Loi ANI : les surmutuelles deviendront-elles courantes ?

Publié par le , Mis à jour le 07/02/2017 à 16:51

Les Français devront-ils faire le choix de la surcomplémentaire ?

A partir du 1er janvier 2016, les entreprises du secteur public devront obligatoirement fournir une mutuelle santé collective à l’ensemble de leurs salariés. Cette mesure qui a été instaurée par l’Accord national interprofessionnel, impose un panier de soin minimum. Mais celui-ci sera-t-il suffisant ?

ANI : retour sur le panier de soin minimum

Dans le cadre de la généralisation de la complémentaire santé, les entreprises auront l’obligation de souscrire une mutuelle d’entreprise à destination de leurs salariés. Afin d’éviter de trop grandes disparités en matière de niveau de couverture, l’accord nationale interprofessionnel (ANI) prévoit une couverture minimale que tous les contrats de mutuelle devront respecter.

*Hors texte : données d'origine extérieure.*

(** C2, as the code has it.  In every world [index] lists the messages of at
    most 50 rows of the table, arranged by descending [created_at]; served by
    a store that answers, they are the first 50 of the whole table so
    arranged.  After 60
    submissions, each made in a later second than the one before and than
    every row already in the table, to a store that answers, it lists exactly
    50 messages: the 50 submitted last, the most recent first. *)
Theorem C2_listing_newest_50 (w : world) :
  (exists rs,
      fst (index w) = inr (Response (render_template "index.html" (map message rs)) 200) /\
      (List.length rs <= 50)%nat /\
      StronglySorted not_older rs /\
      (forall tb, messages_table w = Some tb -> incl rs (rows tb ++ uncommitted w))) /\
  (forall tb : table,
      idle w ->
      messages_table w = Some tb ->
      answers 2 w = true ->
      exists arranged,
        Permutation arranged (rows tb) /\
        StronglySorted not_older arranged /\
        listed (fst (serve index w)) = map message (firstn 50 arranged)) /\
  (forall (tb : table) (batch : list (Z * string)),
      idle w ->
      messages_table w = Some tb ->
      answers (3 * 60 + 2) w = true ->
      Forall (fun r => created_at r <= now w) (rows tb) ->
      List.length batch = 60%nat ->
      Forall (fun p => 0 < fst p /\ snd p <> "") batch ->
      listed (fst (serve index (submit_each batch w))) = firstn 50 (rev (map snd batch)) /\
      List.length (listed (fst (serve index (submit_each batch w)))) = 50%nat).
Proof.
  split; [apply index_lists |].
  split.
  { intros tb Hi Ht Ha. exists (order_by_created_at_desc (rows tb)).
    split; [apply order_by_perm |]. split; [apply order_by_sorted |].
    rewrite (index_ok w tb Hi Ht Ha). reflexivity. }
  intros tb batch Hi Ht Ha Hold Hlen Hb.
  assert (H : listed (fst (serve index (submit_each batch w)))
              = firstn 50 (rev (map snd batch))).
  { apply (listing_after_batch batch w tb); try assumption.
    - rewrite Hlen. exact Ha.
    - rewrite Hlen. lia. }
  split; [exact H |].
  rewrite H, length_firstn, length_rev, length_map, Hlen. reflexivity.
Qed.

Lemma C2_witness :
  idle empty_table /\
  messages_table empty_table = Some (Table messages_columns [] 1) /\
  answers (3 * 60 + 2) empty_table = true /\
  List.length (sixty 1) = 60%nat /\
  listed (fst (serve index (submit_each (sixty 1) empty_table)))
  = firstn 50 (rev (map snd (sixty 1))).
Proof.
  assert (Hi : idle empty_table) by (repeat split).
  split; [exact Hi |]. split; [reflexivity |]. split; [reflexivity |].
  split; [reflexivity |].
  refine (proj1 (proj2 (proj2 (C2_listing_newest_50 empty_table))
                   (Table messages_columns [] 1) (sixty 1)
                   Hi eq_refl eq_refl (Forall_nil _) eq_refl _)).
  unfold sixty. apply Forall_map, Forall_forall. intros i _. cbn [fst snd].
  split; [lia | discriminate].
Defined.

(** C2 as stated fails when the 60 messages are submitted within one second:
    all carry the same [created_at], the listing keeps them in insertion
    order and LIMIT 50 cuts off the ten submitted last. *)
Lemma C2_counterexample :
  idle empty_table /\
  NoDup (map snd (sixty 0)) /\
  listed (fst (serve index (submit_each (sixty 0) empty_table)))
  = firstn 50 (map snd (sixty 0)) /\
  listed (fst (serve index (submit_each (sixty 0) empty_table)))
  <> firstn 50 (rev (map snd (sixty 0))).
Proof.
  split; [repeat split |].
  split.
  - assert (E : nodup string_dec (map snd (sixty 0)) = map snd (sixty 0))
      by (vm_compute; reflexivity).
    rewrite <- E. apply NoDup_nodup.
  - split; [vm_compute; reflexivity |].
    vm_compute. discriminate.
Qed.


(** * Further properties of the handlers *)

(** ** What [submit] reads *)

(** [submit] looks at the request through its [new_message] field only: a
    form and a JSON object carrying the same value are served alike, in
    every world. *)
Theorem submit_by_field (r1 r2 : request_t) (v : Json.json) (w : world) :
  new_message_field r1 = Some v ->
  new_message_field r2 = Some v ->
  submit r1 w = submit r2 w.
Proof.
  intros H1 H2.
  assert (H : forall r, new_message_field r = Some v ->
             submit r w = submit (Request true (Some (JObj [("new_message", v)])) [] "") w).
  { intros r Hr. unfold submit at 1. unfold try_except at 1. unfold bind at 1.
    rewrite (read_field _ _ _ Hr). reflexivity. }
  rewrite (H r1 H1), (H r2 H2). reflexivity.
Qed.

Lemma submit_by_field_witness :
  new_message_field (Request false None [("new_message", "hi")] "") = Some (JStr "hi") /\
  new_message_field (post "hi") = Some (JStr "hi") /\
  submit (Request false None [("new_message", "hi")] "") one_old_message
  = submit (post "hi") one_old_message.
Proof.
  split; [reflexivity |]. split; [reflexivity |].
  apply (submit_by_field _ _ (JStr "hi")); reflexivity.
Defined.

(** Validation is Python truthiness: any falsy value under [new_message]
    (null, false, 0, the empty string, an empty array or object) is answered
    400, and the world is left as it was. *)
Theorem submit_falsy_is_rejected (request : request_t) (v : Json.json) (w : world) :
  new_message_field request = Some v ->
  truthy v = false ->
  submit request w = (inr message_is_required, w).
Proof.
  intros Hf Hv. unfold submit, try_except. unfold bind at 1.
  rewrite (read_field _ _ _ Hf), Hv. reflexivity.
Qed.

Lemma submit_falsy_is_rejected_witness :
  new_message_field (Request true (Some (JObj [("new_message", JNum 0)])) [] "") = Some (JNum 0) /\
  truthy (JNum 0) = false /\
  submit (Request true (Some (JObj [("new_message", JNum 0)])) [] "") empty_table
  = (inr message_is_required, empty_table).
Proof.
  split; [reflexivity |]. split; [reflexivity |].
  apply (submit_falsy_is_rejected _ (JNum 0)); reflexivity.
Defined.
(** * SEYA API: a shallow embedding of [main.py] and [schemas.py]

    The HTTP handlers of [main.py] are translated into functions over an
    explicit model of their collaborators: the document store behind the
    global [db] handle, the process environment, and the payment processor.
    Python dictionaries are finite maps with string keys, the documents of a
    collection are kept in insertion order, and a handler either returns a
    JSON value, raises [HTTPException], or lets another exception escape
    (which the framework answers with status 500). *)

From Stdlib Require Import ZArith Ascii PrimFloat FloatOps SpecFloat.
From stdpp Require Import gmap strings list sorting.

Set Warnings "-register-all,-inexact-float,-clear-no-such-hyp".

(** ** Identifiers *)

(** A [bson.ObjectId] is twelve bytes; it is kept as the number those bytes
    spell in big-endian order, which is also the order the store sorts by. *)
Definition ObjectId := N.

Definition hex_digits : list ascii :=
  ["0"; "1"; "2"; "3"; "4"; "5"; "6"; "7"; "8"; "9"; "a"; "b"; "c"; "d"; "e"; "f"]%char.

Definition hex_digit (n : N) : ascii := nth (N.to_nat n) hex_digits "0"%char.

Fixpoint to_hex (digits : nat) (n : N) : string :=
  match digits with
  | O => ""
  | S d => to_hex d (n / 16) +:+ String (hex_digit (n mod 16)) ""
  end.

(** [str(ObjectId)]: 24 lower-case hexadecimal digits. *)
Definition ObjectId_str (o : ObjectId) : string := to_hex 24 o.
Arguments ObjectId_str o%_N.

Definition hex_value (c : ascii) : option N :=
  let n := N_of_ascii c in
  if (48 <=? n)%N && (n <=? 57)%N then Some (n - 48)%N
  else if (97 <=? n)%N && (n <=? 102)%N then Some (n - 87)%N
  else if (65 <=? n)%N && (n <=? 70)%N then Some (n - 55)%N
  else None.

Fixpoint of_hex (acc : N) (s : string) : option N :=
  match s with
  | EmptyString => Some acc
  | String c s' =>
      match hex_value c with
      | Some d => of_hex (acc * 16 + d)%N s'
      | None => None
      end
  end.

(** ** JSON-like values and documents *)

Inductive value :=
  | VNull
  | VBool (b : bool)
  | VInt (z : Z)
  | VFloat (f : float)
  | VStr (s : string)
  | VOid (o : ObjectId)
  | VList (l : list value)
  | VDoc (d : gmap string value).

Arguments VOid o%_N.
Arguments VInt z%_Z.
Arguments VFloat f%_float.

(** A Python [dict] with string keys. *)
Abbreviation document := (gmap string value).

(** ** Outcome of a handler *)

Inductive result (A : Type) :=
  | Ok (a : A)
  | HTTPException (status_code : Z) (detail : string)
  | Unhandled (exc : string).
Arguments Ok {A} a.
Arguments HTTPException {A} status_code detail.
Arguments Unhandled {A} exc.

(** The status line the client sees: 200 for a normal return, the code of a
    raised [HTTPException], 500 for any exception that escapes the handler. *)
Definition status {A} (r : result A) : Z :=
  match r with
  | Ok _ => 200
  | HTTPException c _ => c
  | Unhandled _ => 500
  end.

(** Python truthiness of an [Optional[str]]: [None] and [""] are falsy. *)
Definition truthy (s : option string) : bool :=
  match s with
  | Some (String _ _) => true
  | _ => false
  end.

(** ** Schemas ([schemas.py])

    Only the models that reach a collection are embedded: [Product] (with its
    [Variant]s), [BlogPost] and [Message].  Each [Literal] becomes an
    enumeration, each model a record in a module of its name. *)

Inductive ProductCategory := Hoodies | Tees | Pantalons | Accessoires.
Inductive BlogCategory := Drops | Collabs | Conseils.
Inductive MessageSource := Contact | Newsletter.

Definition ProductCategory_str (c : ProductCategory) : string :=
  match c with
  | Hoodies => "Hoodies" | Tees => "Tees"
  | Pantalons => "Pantalons" | Accessoires => "Accessoires"
  end.

Definition BlogCategory_str (c : BlogCategory) : string :=
  match c with Drops => "drops" | Collabs => "collabs" | Conseils => "conseils" end.

Definition MessageSource_str (c : MessageSource) : string :=
  match c with Contact => "contact" | Newsletter => "newsletter" end.

Module Variant.
Record t := mk {
  sku : string;
  size : option string;
  color : option string;
  stock : Z;
  price : option float }.
End Variant.

Module Product.
Record t := mk {
  title : string;
  description : option string;
  price : float;
  category : ProductCategory;
  images : list string;
  tags : list string;
  variants : list Variant.t;
  active : bool }.
End Product.

Module BlogPost.
Record t := mk {
  title : string;
  slug : string;
  content : string;
  category : BlogCategory;
  cover_image : option string;
  published : bool }.
End BlogPost.

Module Message.
Record t := mk {
  name : string;
  email : string;
  subject : string;
  message : string;
  source : MessageSource }.
End Message.

(** A validated record of any of the stored models. *)
Inductive Model :=
  | MProduct (p : Product.t)
  | MBlogPost (b : BlogPost.t)
  | MMessage (m : Message.t).

Definition opt_value {A} (f : A → value) (o : option A) : value :=
  match o with Some a => f a | None => VNull end.

Definition Variant_dump (v : Variant.t) : value :=
  VDoc (list_to_map
    [("sku", VStr (Variant.sku v));
     ("size", opt_value VStr (Variant.size v));
     ("color", opt_value VStr (Variant.color v));
     ("stock", VInt (Variant.stock v));
     ("price", opt_value VFloat (Variant.price v))]).

(** [model_dump()]: the record as a dictionary, one key per field. *)
Definition model_dump (m : Model) : document :=
  match m with
  | MProduct p =>
      list_to_map
        [("title", VStr (Product.title p));
         ("description", opt_value VStr (Product.description p));
         ("price", VFloat (Product.price p));
         ("category", VStr (ProductCategory_str (Product.category p)));
         ("images", VList (VStr <$> Product.images p));
         ("tags", VList (VStr <$> Product.tags p));
         ("variants", VList (Variant_dump <$> Product.variants p));
         ("active", VBool (Product.active p))]
  | MBlogPost b =>
      list_to_map
        [("title", VStr (BlogPost.title b));
         ("slug", VStr (BlogPost.slug b));
         ("content", VStr (BlogPost.content b));
         ("category", VStr (BlogCategory_str (BlogPost.category b)));
         ("cover_image", opt_value VStr (BlogPost.cover_image b));
         ("published", VBool (BlogPost.published b))]
  | MMessage m =>
      list_to_map
        [("name", VStr (Message.name m));
         ("email", VStr (Message.email m));
         ("subject", VStr (Message.subject m));
         ("message", VStr (Message.message m));
         ("source", VStr (MessageSource_str (Message.source m)))]
  end.

(** ** The document store

    A stored document is a model record together with the identifier the
    store assigned to it; a collection keeps its documents in insertion
    order.  [online] tells whether the server answers: when it does not,
    every operation of the driver raises. *)

Record Stored := mkStored { _id : ObjectId; data : Model }.
Arguments mkStored _id%_N data.

Record Database := mkDatabase {
  collections : gmap string (list Stored);
  online : bool;
  next_id : ObjectId }.
Arguments mkDatabase collections online next_id%_N.

(** [db[name]]: a collection that was never written to is empty. *)
Definition collection (db : Database) (name : string) : list Stored :=
  default [] (collections db !! name).

(** The dictionary the driver hands back for a stored document. *)
Definition to_dict (s : Stored) : document :=
  <["_id" := VOid (_id s)]> (model_dump (data s)).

Que contient ce panier minimum ?

  • la prise en charge totale du ticket modérateur pour tous les actes, sauf pour :

- les médicaments au service médical rendu faible ou modéré (remboursés respectivement à hauteur de 15 % et 30 % par l’Assurance maladie)

- l’homéopathie

- les cures thermales

  • la prise en charge du forfait journalier hospitalier sans limitation de durée,
  • les soins dentaires prothétiques et soins d’orthopédie dontofaciale à hauteur d’au moins 125 % du tarif de la Sécurité sociale,
  • pour les soins d’optique : un forfait minimum tenant compte du degré de correction (valable 2 ans par assuré et par équipement, sauf pour les mineurs dont la vue évolue). 

Les forfaits minimaux :

- Verres simples et monture : 100 €,

- Verres complexes et monture : 200 €,

- Combinaison verre simple + verre complexe et monture : 150 €.

Pourquoi les surcomplémentaires risquent-elles de devenir légion ?

L’instauration de ce panier de soins minimum pourrait amener les chefs d’entreprise à opter pour les formules basiques, tout en respectant la loi, et ce dans le but de faire des économies.

Or, si la loi décide que ces mutuelles de base sont suffisantes pour couvrir a minima les salariés, dans les faits, il se peut que ces couvertures soient insuffisantes pour bon nombre de Français, et notamment pour les dépenses d’optique ou de dentaires. En effet, ces postes de dépenses sont assez chers et les remboursements optiques et dentaires par l’assurance maladie restent faibles.

 

La surmutuelle est une mutuelle qui vient compléter la mutuelle originale. Contrairement à la complémentaire santé d’entreprise qui est en co-financement (50 % de la cotisation pour le patron, 50 % pour le salarié) la sur-complémentaire est entièrement à la charge du salarié.

Si c’est un cout supplémentaire pour le salarié, elle peut s’avérer être un véritable atout face à des postes de dépenses importants.